Environment: I am building 100 or so individual environments that have 1 single Windows NoMachine server that is a virtual machine. Its client will be a 100% locked down Linux client. So all 100 setups will have 1 server and 1 client each. All environments will be identical with the server always at 1 IP address and the client always on the other.
I have a working Linux physical install that I am trying to boot from ISO’s on the hard drive to make them utterly unchangeable since the client hardware will be accessible to users. My problem is the SSH fingerprints. All the servers have different fingerprints. I have tried everything I know to do to swap out host keys, but the ISO still sees the change when I carry an ISO to a different client and let it connect to its “server” on the same IP address.
I need to make all my servers look identical to a static unchangeable Linux client.
You Linux machines have to be prepared in advance to have a correct key with correct IP of Windows server.
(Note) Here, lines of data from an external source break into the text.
(* ===== verification/MatchTables.v ===== *)
(** * Match tables (include/bm/bm_sim/match_tables.h, src/bm_sim/match_tables.cpp)

    A table is a match unit with what follows each of its actions in the control
    flow. The values of the unit are actions for [MatchTable], indices of an
    action profile for [MatchTableIndirect] and [MatchTableIndirectWS], which
    are one record here. Nodes of the control flow are ids, the null pointer is
    [None]. An operation is one step: the locks make it so, except for what
    [MatchTable::set_default_action] does before it takes the lock. The textual
    dumps are left out. *)

From stdpp Require Import gmap.
From S2P Require Import Prelude HandleMgr Ras ByteContainer Data Fields Headers Phv Crc Cksum Calculations.
From S2P Require Import MatchKeyTypes LookupStructures MatchKey TableKeys Counters MatchUnit.
From S2P Require Import Expressions ErrorCodes Parser Actions ActionProfile Meters.

Module MatchTables.
Import ActionProfile.

Abbreviation Node := (option Z).

(** What [MatchTableAbstract] knows of the control flow, and its options. *)
Record Flow := {
  with_counters : bool;
  with_ageing : bool;
  next_nodes : gmap Z Node;
  next_node_hit : Node;
  next_node_miss : Node;
  has_next_node_hit : bool;
  has_next_node_miss : bool;
  next_node_miss_default : Node;
}.

Definition new_flow (counters ageing : bool) : Flow :=
  {| with_counters := counters; with_ageing := ageing; next_nodes := ∅; next_node_hit := None; next_node_miss := None;
     has_next_node_hit := false; has_next_node_miss := false; next_node_miss_default := None |}.

Implicit Types (c : Flow) (id : Z) (node : Node).

Definition set_next_node c id node : Flow :=
  {| with_counters := with_counters c; with_ageing := with_ageing c; next_nodes := <[id := node]> (next_nodes c);
     next_node_hit := next_node_hit c; next_node_miss := next_node_miss c; has_next_node_hit := has_next_node_hit c;
     has_next_node_miss := has_next_node_miss c; next_node_miss_default := next_node_miss_default c |}.
Definition set_next_node_hit c node : Flow :=
  {| with_counters := with_counters c; with_ageing := with_ageing c; next_nodes := next_nodes c;
     next_node_hit := node; next_node_miss := next_node_miss c; has_next_node_hit := true;
     has_next_node_miss := has_next_node_miss c; next_node_miss_default := next_node_miss_default c |}.
Definition set_next_node_miss c node : Flow :=
  {| with_counters := with_counters c; with_ageing := with_ageing c; next_nodes := next_nodes c;
     next_node_hit := next_node_hit c; next_node_miss := node; has_next_node_hit := has_next_node_hit c;
     has_next_node_miss := true; next_node_miss_default := node |}.
Definition set_next_node_miss_default c node : Flow :=
  if has_next_node_miss c then c else
  {| with_counters := with_counters c; with_ageing := with_ageing c; next_nodes := next_nodes c;
     next_node_hit := next_node_hit c; next_node_miss := node; has_next_node_hit := has_next_node_hit c;
     has_next_node_miss := has_next_node_miss c; next_node_miss_default := node |}.
Definition with_miss c node : Flow :=
  {| with_counters := with_counters c; with_ageing := with_ageing c; next_nodes := next_nodes c;
     next_node_hit := next_node_hit c; next_node_miss := node; has_next_node_hit := has_next_node_hit c;
     has_next_node_miss := has_next_node_miss c; next_node_miss_default := next_node_miss_default c |}.

(** [at] fails for an action that the table does not have. *)
Definition get_next_node c id : option Node := if has_next_node_hit c then Some (next_node_hit c) else next_nodes c !! id.
Definition get_next_node_default c id : option Node := if has_next_node_miss c then Some (next_node_miss c) else next_nodes c !! id.

(** Direct meters, and the field that gets the color. *)
Record DirectMeters := { meter_array : Meters.MeterArray; meter_target_header : Z; meter_target_offset : Z }.

(** [MatchTableAbstract], for values of type [V]. *)
Record Base (K V L J : Type) := {
  flow : Flow;
  match_unit : MatchUnit.Mu K V L J;
  direct_meters : option DirectMeters;
}.
Arguments flow {K V L J} _.
Arguments match_unit {K V L J} _.
Arguments direct_meters {K V L J} _.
Depending on protocol you use you have to store server key in following files:
~/.ssh/authorized_keys for SSH protocol
~/.nx/config/client.crt for NX protocol
More about keys used in NoMachine can be found here:
https://www.nomachine.com/AR04K00665
I understand what you are saying.. but here is a slightly different way of asking for what I need.
I have the live cd ISO image fully configured with a desktop shortcut pointed to the specific IP address that all servers will be on in the real environment. I also have the key of my testing and proofing environment. In my live environment, all my servers are already on the correct IP address, but I need to make the host keys on all of my servers identical to to my test environment because I can’t change the config of my client once I have “locked” it in in the ISO file.
I realize the security aspect of this, but in my environment limiting the client side from all ability to be tampered with and change is, by far, the bigger security concern.
This topic was marked as closed, you can't post.